- Born: June 6, 1949 (age 76) Thalikulam, Thrissur, India
- Occupation: Businessman
- Employer(s): Founder of Galfar Engineering and Contracting Co

= P. Mohamed Ali =

Indian-born businessperson

Parambathekandi Mohamed Ali is a non-resident Indian businessman. He is the founder of Galfar Engineering and Contracting. The Oman Government has awarded and subsequently after his conviction withdrawn "Civil Order Grade Three" to him for his contribution to the country.

==Career==
In 1972, Ali founded Galfar Engineering and Contracting, in the Sultanate of Oman, along with Sheikh Dr. Salim Said Al Fannah Al Araimi and Shiekh Mohamed Rashid Al Fannah Al Araimi. Galfar began as a small construction company and grew to become Oman's largest private sector employer. Galfar Engineering & Contracting SAOG (Galfar) is Oman's largest construction company with EPC capability in Oil & Gas, Roads & Bridges and Civil, Marine Infrastructure and Utilities & Service sectors operating in Oman, other GCC countries as well as India. For over 40 years, Galfar has established itself as the "Preferred Partner in Development" in Oman with a turnover above US$1 Billion.

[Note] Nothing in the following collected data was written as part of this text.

Inductive latch_step : lstate -> lstate -> Prop :=
| lstep_start ls cmds c {K : Type} (hash : K -> u64) keys :
    cmds !! c = None ->
    latch_step {| l_latches := ls; l_cmds := cmds |}
      {| l_latches := ls;
         l_cmds := <[c := {| c_hashes := required_hashes (LatchLock_new hash keys); c_phase := Acquiring 0 |}]> cmds |}
| lstep_acquire ls cmds c cmd i h b ls' :
    cmds !! c = Some cmd -> c_phase cmd = Acquiring i -> c_hashes cmd !! i = Some h ->
    acquire_one ls h c = (b, ls') ->
    latch_step {| l_latches := ls; l_cmds := cmds |}
      {| l_latches := ls';
         l_cmds := <[c := set_phase cmd (if b then Acquiring (S i) else Waiting i false)]> cmds |}
| lstep_acquired ls cmds c cmd :
    cmds !! c = Some cmd -> c_phase cmd = Acquiring (length (c_hashes cmd)) ->
    latch_step {| l_latches := ls; l_cmds := cmds |}
      {| l_latches := ls; l_cmds := <[c := set_phase cmd Holding]> cmds |}
| lstep_wake ls cmds c cmd i :
    cmds !! c = Some cmd -> c_phase cmd = Waiting i true ->
    latch_step {| l_latches := ls; l_cmds := cmds |}
      {| l_latches := ls; l_cmds := <[c := set_phase cmd (Acquiring i)]> cmds |}
| lstep_finish ls cmds c cmd :
    cmds !! c = Some cmd -> c_phase cmd = Holding ->
    latch_step {| l_latches := ls; l_cmds := cmds |}
      {| l_latches := ls; l_cmds := <[c := set_phase cmd (Releasing 0)]> cmds |}
| lstep_release ls cmds c cmd i h ls' keep wake :
    cmds !! c = Some cmd -> c_phase cmd = Releasing i -> c_hashes cmd !! i = Some h ->
    release_one ls h c None [] = Ok (ls', keep, wake) ->
    latch_step {| l_latches := ls; l_cmds := cmds |}
      {| l_latches := ls';
         l_cmds := wake_all wake (<[c := set_phase cmd (Releasing (S i))]> cmds) |}
| lstep_released ls cmds c cmd :
    cmds !! c = Some cmd -> c_phase cmd = Releasing (length (c_hashes cmd)) ->
    latch_step {| l_latches := ls; l_cmds := cmds |} {| l_latches := ls; l_cmds := delete c cmds |}.
Lemma recorded_new m0 m m' now ttl txn lock hash key tag : dag m0 -> purged now ttl m0 m ->
  txn <> 0 -> lock <> 0 -> txn <> lock -> ~ tc (edge m) lock txn ->
  (forall x y, get2 m' x y = if decide ((x, y) = (txn, lock)) then Some (Locks_new lock hash key tag now) else get2 m x y) ->
  dag m' /\ recorded m0 m' now ttl txn lock hash.
Proof.
  intros Hd Hpu H1 H2 H3 Hn Hm. pose proof (dag_purged _ _ _ _ Hd Hpu) as Hdm. split; [split|].
  - constructor. intros a b l. rewrite Hm. case_decide as E.
    + injection E as -> ->. intros [= <-]. done.
    + apply (ok_edge m (proj1 Hdm)).
  - refine (acyclic_add (edge m) (edge m') txn lock (proj2 Hdm) _ _).
    + intros Hr. apply rtc_tc in Hr as [Hr|Hr]; [congruence|done].
    + intros a b [l Hl]. rewrite Hm in Hl. case_decide as E; [injection E as -> ->; by right|]. left. by exists l.
  - split_and!.
    + eexists. rewrite Hm, decide_True by done. split_and!; [reflexivity|done|]. cbn. apply list_elem_of_here.
    + intros a b l Hne. rewrite Hm, decide_False by done. apply (proj1 Hpu).
    + intros a b l Hne Hl Hx. rewrite Hm, decide_False by done. by apply (proj2 Hpu).
Qed.

Lemma expire_spec t now : exists t1, active_expire (dt_set_now t now) = t1
  /\ purged now (dt_ttl t) (dt_wait_for_map t) (dt_wait_for_map t1) /\ dt_now t1 = now /\ dt_ttl t1 = dt_ttl t.
Proof.
  eexists. split; [reflexivity|]. split; [apply (active_expire_purged (dt_set_now t now))|].
  apply (active_expire_now (dt_set_now t now)).
Qed.

(** What one request gives. *)
Definition detect_outcome (m0 m : WaitForMap) (now ttl txn lock hash : Z)
    (r : option (u64 * list WaitForEntry)) : Prop :=
  match r with
  | Some (deadlock_hash, chain) => purged now ttl m0 m /\ is_chain now ttl m0 lock chain txn
      /\ exists c e, chain = c ++ [e] /\ we_key_hash e = deadlock_hash
  | None => ~ tc (live_edge now ttl m0) lock txn /\ recorded m0 m now ttl txn lock hash
  end.

Lemma detect_spec t now txn lock hash key tag : dag (dt_wait_for_map t) ->
  txn <> 0 -> lock <> 0 -> txn <> lock ->
  exists r t', detect t now txn lock hash key tag = Ok (r, t')
    /\ dag (dt_wait_for_map t')
    /\ detect_outcome (dt_wait_for_map t) (dt_wait_for_map t') now (dt_ttl t) txn lock hash r.
Proof.
  intros Hd H1 H2 H3. unfold detect.
  destruct (expire_spec t now) as (t1 & -> & Hpu & Hnow & Httl).
  cbv zeta. pose proof (register_if_existed_spec t1 txn lock hash key tag) as Hre.
  destruct (register_if_existed _ _ _ _ _ _) as [[] t2].
  { destruct Hre as (He & _ & l0 & Hl0 & Hm). rewrite Hnow in Hm. eexists _, t2. split; [reflexivity|].
    destruct (recorded_existed _ _ _ _ _ _ _ _ _ _ _ Hd Hpu Hl0 Hm) as [? ?]. split; [done|]. split; [|done].
    apply no_path_back; [apply Hd|]. by eapply purged_edge. }
  destruct Hre as [-> Hno].
  destruct (do_detect_spec t1 txn lock (proj1 (dag_purged _ _ _ _ Hd Hpu))) as (r & m & -> & Hpu2 & Hr).
  rewrite Hnow, Httl in Hpu2, Hr. pose proof (purged_trans _ _ _ _ _ Hpu Hpu2) as Hpu3. cbn.
  destruct r as [[h chain]|].
  - destruct Hr as (c & e & -> & Hh & Hc). do 2 eexists. split; [reflexivity|].
    split; [by eapply dag_purged|]. split_and!; [done|by apply (is_chain_purged _ _ _ (dt_wait_for_map t1))|by eauto].
  - destruct (register_spec (dt_set_map t1 m) txn lock hash key tag) as (t3 & -> & _ & Hm).
    { cbn. destruct (get2 m txn lock) as [l|] eqn:E; [|done]. apply (proj1 Hpu2) in E. by rewrite E in Hno. }
    cbn in Hm. rewrite Hnow in Hm. do 2 eexists. split; [reflexivity|].
    destruct (recorded_new _ _ _ _ _ _ _ _ _ _ Hd Hpu3 H1 H2 H3 Hr Hm) as [? ?]. split; [done|]. split; [|done].
    intros Ht. apply Hr. eapply tc_mono; [|exact Ht]. intros a b Hab. eapply live_edge_edge.
    by eapply purged_live_edge.
Qed.

Lemma clean_up_wait_for_dag t txn lock hash :
  dag (dt_wait_for_map t) -> dag (dt_wait_for_map (clean_up_wait_for t txn lock hash)).
Proof.
  intros Hd. unfold clean_up_wait_for. destruct (dt_wait_for_map t !! txn) as [wf|] eqn:E; [|done].
  destruct (wf !! lock) as [l0|] eqn:El; [|done].
  assert (H0 : get2 (dt_wait_for_map t) txn lock = Some l0) by (unfold get2; by rewrite E).
  assert (Hsame : forall a b l, get2 (dt_wait_for_map t) a b = Some l ->
    a <> 0 /\ b <> 0 /\ lk_ts l = b /\ lk_keys l <> [] /\ edge (dt_wait_for_map t) a b).
  { intros a b l Hl. destruct (ok_edge _ (proj1 Hd) a b l Hl) as (? & ? & ? & ?). split_and!; [done..|by exists l]. }
  cbn. case_bool_decide as Hemp; [case_bool_decide|]; cbn; apply (dag_mono _ _ Hd); intros a b l.
  - rewrite get2_delete. case_decide; [done|]. apply Hsame.
  - rewrite get2_insert. case_decide as Ha; [|apply Hsame]. subst a. intros [_ Hl]%lookup_delete_Some.
    apply Hsame. unfold get2. by rewrite E.
  - rewrite (get2_insert2 _ _ _ _ _ _ _ (or_introl E)). case_decide as Ea; [|apply Hsame].
    injection Ea as -> ->. intros [= <-]. cbn. destruct (Hsame _ _ _ H0) as (? & ? & ? & _ & ?). done.
Qed.

(** The requests the detector serves one at a time. *)
Inductive dt_step : DetectTable -> DetectTable -> Prop :=
| StepDetect t now txn_ts lock_ts hash key tag r t' :
    txn_ts <> 0 -> lock_ts <> 0 -> txn_ts <> lock_ts ->
    detect t now txn_ts lock_ts hash key tag = Ok (r, t') -> dt_step t t'
| StepCleanUpWaitFor t txn_ts lock_ts hash : dt_step t (clean_up_wait_for t txn_ts lock_ts hash)
| StepCleanUp t txn_ts : dt_step t (clean_up t txn_ts)
| StepClear t : dt_step t (dt_clear t)
| StepResetTtl t ttl : dt_step t (reset_ttl t ttl).

Definition dt_reachable (t : DetectTable) : Prop := exists ttl now, rtc dt_step (DetectTable_new ttl now) t.

Lemma dt_step_dag t t' : dt_step t t' -> dag (dt_wait_for_map t) -> dag (dt_wait_for_map t').
Proof.
  intros Hs Hd. destruct Hs as [t now x y h k tag r t' H1 H2 H3 Hr|t x y h|t x|t|t ttl]; [| | | |done].
  - destruct (detect_spec t now x y h k tag Hd H1 H2 H3) as (r' & t1 & Hr' & Hd' & _). rewrite Hr in Hr'. by injection Hr' as <- <-.
  - by apply clean_up_wait_for_dag.
  - apply (dag_mono _ _ Hd). intros a b l. cbn. rewrite get2_delete. case_decide; [done|]. intros Hl.
    destruct (ok_edge _ (proj1 Hd) a b l Hl) as (? & ? & ? & ?). split_and!; [done..|by exists l].
  - apply (dag_mono _ _ Hd). intros a b l. cbn. unfold get2. by rewrite lookup_empty.
Qed.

The company has grown steadily over the last five decades, operates a fleet of more than 8000 equipment, while employing a workforce of over 20,000 and is the largest employer of Omani nationals in the private sector. Galfar has extended out to India and neighbouring Persian Gulf countries such as Kuwait. During his time at Galfar, Ali founded and was chair of the Oman Petroleum Alliance, an organization dedicated to maintaining the standards for oil and gas refining and production in Oman.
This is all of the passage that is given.